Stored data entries
BEGIN
(* ===== verification/Words.v ===== *)
(** * Words and tables of the ciphers

    What the ciphers and digests of the wireless driver share: bit operations on
    words, lookups in constant tables, and exclusive or on sequences of bytes. *)

From S2P Require Import Prelude.

(** A constant table; the sources mask the index. *)
Definition tab (t : list Z) (i : Z) : Z := nth (Z.to_nat i) t 0.

(** Byte by byte, as long as both last. *)
Fixpoint xor_bytes (a b : list Z) : list Z :=
  match a, b with
  | x :: a', y :: b' => Z.lxor x y :: xor_bytes a' b'
  | _, _ => []
  end.

(** ** Bits *)

Lemma bits_range w z : 0 ≤ w → (∀ i, w ≤ i → Z.testbit z i = false) → 0 ≤ z < 2 ^ w.
Proof.
  intros Hw H. replace z with (z mod 2 ^ w); [apply Z.mod_pos_bound, Z.pow_pos_nonneg; lia|].
  apply Z.bits_inj'. intros i Hi. destruct (Z.lt_ge_cases i w); [by apply Z.mod_pow2_bits_low|].
  by rewrite Z.mod_pow2_bits_high, H by lia.
Qed.

Lemma range_bits w z i : 0 ≤ z < 2 ^ w → w ≤ i → Z.testbit z i = false.
Proof.
  intros Hz Hi. destruct (Z.lt_ge_cases w 0) as [Hw|Hw]; [rewrite Z.pow_neg_r in Hz by lia; lia|].
  rewrite <- (Z.mod_small z (2 ^ w)) by done. apply Z.mod_pow2_bits_high. lia.
Qed.

Lemma lxor_range w a b : 0 ≤ w → 0 ≤ a < 2 ^ w → 0 ≤ b < 2 ^ w → 0 ≤ Z.lxor a b < 2 ^ w.
Proof.
  intros Hw Ha Hb. apply bits_range; [done|]. intros i Hi.
  by rewrite Z.lxor_spec, (range_bits w a), (range_bits w b).
Qed.

Lemma lor_range w a b : 0 ≤ w → 0 ≤ a < 2 ^ w → 0 ≤ b < 2 ^ w → 0 ≤ Z.lor a b < 2 ^ w.
Proof.
  intros Hw Ha Hb. apply bits_range; [done|]. intros i Hi.
  by rewrite Z.lor_spec, (range_bits w a), (range_bits w b).
Qed.

Lemma land_range w a m : 0 ≤ w → m = Z.ones w → 0 ≤ Z.land a m < 2 ^ w.
Proof. intros Hw ->. rewrite Z.land_ones by done. apply Z.mod_pos_bound, Z.pow_pos_nonneg; lia. Qed.

Lemma shiftr_range w n a : 0 ≤ n ≤ w → 0 ≤ a < 2 ^ w → 0 ≤ Z.shiftr a n < 2 ^ (w - n).
Proof.
  intros Hn Ha. rewrite Z.shiftr_div_pow2 by lia. split; [apply Z.div_pos; [lia|apply Z.pow_pos_nonneg; lia]|].
  apply Z.div_lt_upper_bound; [apply Z.pow_pos_nonneg; lia|]. rewrite <- Z.pow_add_r by lia.
  replace (n + (w - n)) with w by lia. lia.
Qed.

Lemma lxor_cancel a b : Z.lxor (Z.lxor a b) b = a.
Proof. by rewrite Z.lxor_assoc, Z.lxor_nilpotent, Z.lxor_0_r. Qed.

Lemma lxor_inj_r a b c : Z.lxor a c = Z.lxor b c → a = b.
Proof. intros H. by rewrite <- (lxor_cancel a c), <- (lxor_cancel b c), H. Qed.

Lemma lxor_inj_l a b c : Z.lxor c a = Z.lxor c b → a = b.
Proof. rewrite !(Z.lxor_comm c). apply lxor_inj_r. Qed.

(** A word as its low and its high part. *)
Lemma split_word n z : 0 ≤ n → z = Z.lxor (z mod 2 ^ n) (Z.shiftl (Z.shiftr z n) n).
Proof.
  intros Hn. apply Z.bits_inj'. intros i Hi. rewrite Z.lxor_spec, Z.shiftl_spec by done.
  destruct (Z.lt_ge_cases i n).
  - rewrite Z.mod_pow2_bits_low, (Z.testbit_neg_r _ (i - n)) by lia. by rewrite xorb_false_r.
  - rewrite Z.mod_pow2_bits_high, Z.shiftr_spec by lia. rewrite xorb_false_l. f_equal. lia.
Qed.

(** ** Tables *)

Lemma tab_lookup t i : 0 ≤ i < Z.of_nat (length t) → t !! Z.to_nat i = Some (tab t i).
Proof. intros Hi. unfold tab. destruct (nth_lookup_or_length t (Z.to_nat i) 0) as [H|H]; [done|lia]. Qed.

Lemma tab_Forall (P : Z → Prop) t i : Forall P t → 0 ≤ i < Z.of_nat (length t) → P (tab t i).
Proof. intros Ht Hi. eapply Forall_lookup_1; [exact Ht|by apply tab_lookup]. Qed.

(** ** Exclusive or of sequences *)

Lemma length_xor_bytes a b : length (xor_bytes a b) = Nat.min (length a) (length b).
Proof. revert b. induction a as [|x a IH]; intros [|y b]; simpl; auto. Qed.

Lemma xor_bytes_ok a b : bytes_ok a → bytes_ok b → bytes_ok (xor_bytes a b).
Proof.
  intros Ha. revert b. induction Ha as [|x a Hx _ IH]; intros b Hb; [constructor|].
  destruct Hb as [|y b Hy Hb]; [constructor|]. simpl. constructor; [by apply (lxor_range 8)|by apply IH].
Qed.

Lemma xor_bytes_app a1 a2 b1 b2 :
  length a1 = length b1 → xor_bytes (a1 ++ a2) (b1 ++ b2) = xor_bytes a1 b1 ++ xor_bytes a2 b2.
Proof. revert b1. induction a1 as [|x a1 IH]; intros [|y b1]; simpl; intros [=]; [done|]. by rewrite IH. Qed.

Lemma xor_bytes_cancel a b : (length a ≤ length b)%nat → xor_bytes (xor_bytes a b) b = a.
Proof.
  revert b. induction a as [|x a IH]; intros [|y b]; simpl; intros H; [done..|lia|].
  rewrite lxor_cancel, IH by lia. done.
Qed.

Lemma lookup_xor_bytes a b i x y :
  a !! i = Some x → b !! i = Some y → xor_bytes a b !! i = Some (Z.lxor x y).
Proof.
  revert b i. induction a as [|x' a IH]; intros [|y' b] [|i]; simpl; try discriminate.
  - by intros [= ->] [= ->].
  - apply IH.
Qed.

(** ** Parts of buffers *)

Lemma set_bytes_part a old b new i :
  i = Z.of_nat (length a) → length new = length old → set_bytes (a ++ old ++ b) i new = Ok (a ++ new ++ b).
Proof.
  intros -> Hl. unfold set_bytes. rewrite !length_app, !(proj2 (Z.leb_le _ _)) by lia. cbn [andb]. rewrite Nat2Z.id.
  do 2 f_equal; [apply take_app_length|]. f_equal. rewrite Hl, app_assoc. rewrite <- length_app. apply drop_app_length.
Qed.

Lemma sub_bytes_part a p b i n :
  i = Z.of_nat (length a) → n = Z.of_nat (length p) → sub_bytes (a ++ p ++ b) i n = Ok p.
Proof.
  intros -> ->. unfold sub_bytes. rewrite !length_app, !(proj2 (Z.leb_le _ _)) by lia. cbn [andb].
  rewrite !Nat2Z.id. f_equal. by apply slice_app.
Qed.

Lemma nth_byte_part a x b i : i = Z.of_nat (length a) → nth_byte (a ++ x :: b) i = Ok x.
Proof.
  intros ->. unfold nth_byte. rewrite (proj2 (Z.ltb_ge _ 0)), Nat2Z.id, list_lookup_middle by lia. done.
Qed.

Lemma sub_bytes_prefix p b n : n = Z.of_nat (length p) → sub_bytes (p ++ b) 0 n = Ok p.
Proof. intros ->. exact (sub_bytes_part [] p b 0 _ eq_refl eq_refl). Qed.

Lemma set_bytes_prefix old b new : length new = length old → set_bytes (old ++ b) 0 new = Ok (new ++ b).
Proof. exact (set_bytes_part [] old b new 0 eq_refl). Qed.

Lemma xor_bytes_insert a b j y k :
  b !! j = Some k → xor_bytes (<[j := y]> a) b = <[j := Z.lxor y k]> (xor_bytes a b).
Proof.
  revert b j. induction a as [|x a IH]; intros [|z b] [|j]; simpl; try done; [by intros [= ->]|].
  intros H. f_equal. by apply IH.
Qed.

Lemma sub_bytes_all p n : n = Z.of_nat (length p) → sub_bytes p 0 n = Ok p.
Proof. intros Hn. rewrite <- (app_nil_r p) at 1. by apply sub_bytes_prefix. Qed.

Lemma sub_bytes_suffix a p i n :
  i = Z.of_nat (length a) → n = Z.of_nat (length p) → sub_bytes (a ++ p) i n = Ok p.
Proof. intros Hi Hn. rewrite <- (app_nil_r p) at 1. by apply sub_bytes_part. Qed.

Lemma sub_bytes_app_l a b i n : i + n ≤ Z.of_nat (length a) → sub_bytes (a ++ b) i n = sub_bytes a i n.
Proof.
  intros H. unfold sub_bytes. destruct (0 <=? i) eqn:Ei; [|done]. destruct (0 <=? n) eqn:En; [|done]. cbn [andb].
  rewrite length_app, !(proj2 (Z.leb_le _ _)) by lia. f_equal.
  rewrite drop_app_le, take_app_le by (rewrite ?length_drop; lia). done.
Qed.

Lemma sub_bytes_in a i n :
  0 ≤ i → 0 ≤ n → i + n ≤ Z.of_nat (length a) → sub_bytes a i n = Ok (take (Z.to_nat n) (drop (Z.to_nat i) a)).
Proof. intros. unfold sub_bytes. rewrite !(proj2 (Z.leb_le _ _)) by lia. done. Qed.

Lemma bytes_ok_slice i n a : bytes_ok a → bytes_ok (take n (drop i a)).
Proof. intros H. by apply Forall_take, Forall_drop. Qed.

Lemma nth_byte_tab a b i : 0 ≤ i < Z.of_nat (length a) → nth_byte (a ++ b) i = Ok (tab a i).
Proof.
  intros Hi. unfold nth_byte. rewrite (proj2 (Z.ltb_ge _ 0)), lookup_app_l, tab_lookup by lia. done.
Qed.

(** The same, with the parts given up to association. *)
Lemma sub_bytes_at buf a p b i n :
  buf = a ++ p ++ b → i = Z.of_nat (length a) → n = Z.of_nat (length p) → sub_bytes buf i n = Ok p.
Proof. intros ->. apply sub_bytes_part. Qed.

Lemma cut k (l : list Z) : (k ≤ length l)%nat → ∃ a b, l = a ++ b ∧ length a = k.
Proof. intros Hk. exists (take k l), (drop k l). by rewrite take_drop, length_take_le. Qed.

(** Equations of exclusive ors, bit by bit in the ring of booleans. *)
Ltac xor_ring := apply Z.bits_inj'; intros ? _; rewrite ?Z.lxor_spec; ring.

(** ** Words of four bytes, most significant first *)

Definition pack (b0 b1 b2 b3 : Z) : Z := Z.lxor (Z.shiftl b0 24) (Z.lxor (Z.shiftl b1 16) (Z.lxor (Z.shiftl b2 8) b3)).

Lemma lxor_shiftl_add a b n : 0 ≤ n → 0 ≤ b < 2 ^ n → Z.lxor (Z.shiftl a n) b = a * 2 ^ n + b.
Proof.
  intros Hn Hb. rewrite <- (lor_shiftl_add a b n) by done. apply Z.bits_inj'. intros i Hi.
  rewrite Z.lxor_spec, Z.lor_spec. destruct (Z.lt_ge_cases i n).
  - rewrite Z.shiftl_spec_low by lia. by destruct (Z.testbit b i).
  - rewrite (range_bits n b i) by lia. by destruct (Z.testbit _ i).
Qed.

Lemma pack_val b0 b1 b2 b3 :
  is_u8 b1 → is_u8 b2 → is_u8 b3 → pack b0 b1 b2 b3 = b0 * 2 ^ 24 + (b1 * 2 ^ 16 + (b2 * 2 ^ 8 + b3)).
Proof.
  intros H1 H2 H3. unfold pack. rewrite (lxor_shiftl_add b2), (lxor_shiftl_add b1), (lxor_shiftl_add b0) by lia. done.
Qed.

Lemma pack_range b0 b1 b2 b3 : is_u8 b0 → is_u8 b1 → is_u8 b2 → is_u8 b3 → is_u32 (pack b0 b1 b2 b3).
Proof. intros H0 H1 H2 H3. rewrite pack_val by done. lia. Qed.

Lemma pack_lxor a0 a1 a2 a3 b0 b1 b2 b3 :
  Z.lxor (pack a0 a1 a2 a3) (pack b0 b1 b2 b3) = pack (Z.lxor a0 b0) (Z.lxor a1 b1) (Z.lxor a2 b2) (Z.lxor a3 b3).
Proof. unfold pack. rewrite !Z.shiftl_lxor. xor_ring. Qed.

Lemma pack_bytes b0 b1 b2 b3 :
  is_u8 b0 → is_u8 b1 → is_u8 b2 → is_u8 b3 →
  u8 (Z.shiftr (pack b0 b1 b2 b3) 24) = b0 ∧ u8 (Z.shiftr (pack b0 b1 b2 b3) 16) = b1 ∧
  u8 (Z.shiftr (pack b0 b1 b2 b3) 8) = b2 ∧ u8 (pack b0 b1 b2 b3) = b3.
Proof.
  intros H0 H1 H2 H3. rewrite pack_val by done. unfold u8.
  rewrite (shiftr_div _ 24 (2 ^ 24)), (shiftr_div _ 16 (2 ^ 16)), (shiftr_div _ 8 (2 ^ 8)) by done.
  repeat split; dlia.
Qed.

Lemma lor_pack b0 b1 b2 b3 :
  is_u8 b0 → is_u8 b1 → is_u8 b2 → is_u8 b3 →
  Z.lor (Z.lor (Z.lor (Z.shiftl b0 24) (Z.shiftl b1 16)) (Z.shiftl b2 8)) b3 = pack b0 b1 b2 b3.
Proof.
  intros H0 H1 H2 H3. rewrite pack_val, <- !Z.lor_assoc by done.
  rewrite (lor_shiftl_add b2), (lor_shiftl_add b1), (lor_shiftl_add b0) by lia. done.
Qed.

(** Multiplication by two in the field of AES. *)
Definition xtime (x : Z) : Z := Z.lxor (Z.land (Z.shiftl x 1) 0xff) (if Z.testbit x 7 then 0x1b else 0).

Lemma xtime_lxor a b : xtime (Z.lxor a b) = Z.lxor (xtime a) (xtime b).
Proof.
  unfold xtime. rewrite Z.shiftl_lxor, Z.lxor_spec.
  apply Z.bits_inj'. intros i Hi. rewrite !Z.lxor_spec, !Z.land_spec, Z.lxor_spec.
  destruct (Z.testbit a 7), (Z.testbit b 7); simpl xorb; cbv iota; rewrite ?Z.bits_0; ring.
Qed.

Lemma xtime_range x : is_u8 (xtime x).
Proof. apply (lxor_range 8); [lia|by apply (land_range 8)|destruct (Z.testbit x 7); lia]. Qed.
END
_What to work on_
Find the line with "- rewrite Z.mod_pow2_bits_low, (Z.testbit_neg_r" in the entries above. Retype it and each line after it, exactly, through the line with "Lemma xor_bytes_app a1", and stop there.

_The completed task_
  - rewrite Z.mod_pow2_bits_low, (Z.testbit_neg_r _ (i - n)) by lia. by rewrite xorb_false_r.
  - rewrite Z.mod_pow2_bits_high, Z.shiftr_spec by lia. rewrite xorb_false_l. f_equal. lia.
Qed.

(** ** Tables *)

Lemma tab_lookup t i : 0 ≤ i < Z.of_nat (length t) → t !! Z.to_nat i = Some (tab t i).
Proof. intros Hi. unfold tab. destruct (nth_lookup_or_length t (Z.to_nat i) 0) as [H|H]; [done|lia]. Qed.

Lemma tab_Forall (P : Z → Prop) t i : Forall P t → 0 ≤ i < Z.of_nat (length t) → P (tab t i).
Proof. intros Ht Hi. eapply Forall_lookup_1; [exact Ht|by apply tab_lookup]. Qed.

(** ** Exclusive or of sequences *)

Lemma length_xor_bytes a b : length (xor_bytes a b) = Nat.min (length a) (length b).
Proof. revert b. induction a as [|x a IH]; intros [|y b]; simpl; auto. Qed.

Lemma xor_bytes_ok a b : bytes_ok a → bytes_ok b → bytes_ok (xor_bytes a b).
Proof.
  intros Ha. revert b. induction Ha as [|x a Hx _ IH]; intros b Hb; [constructor|].
  destruct Hb as [|y b Hy Hb]; [constructor|]. simpl. constructor; [by apply (lxor_range 8)|by apply IH].
Qed.

Lemma xor_bytes_app a1 a2 b1 b2 :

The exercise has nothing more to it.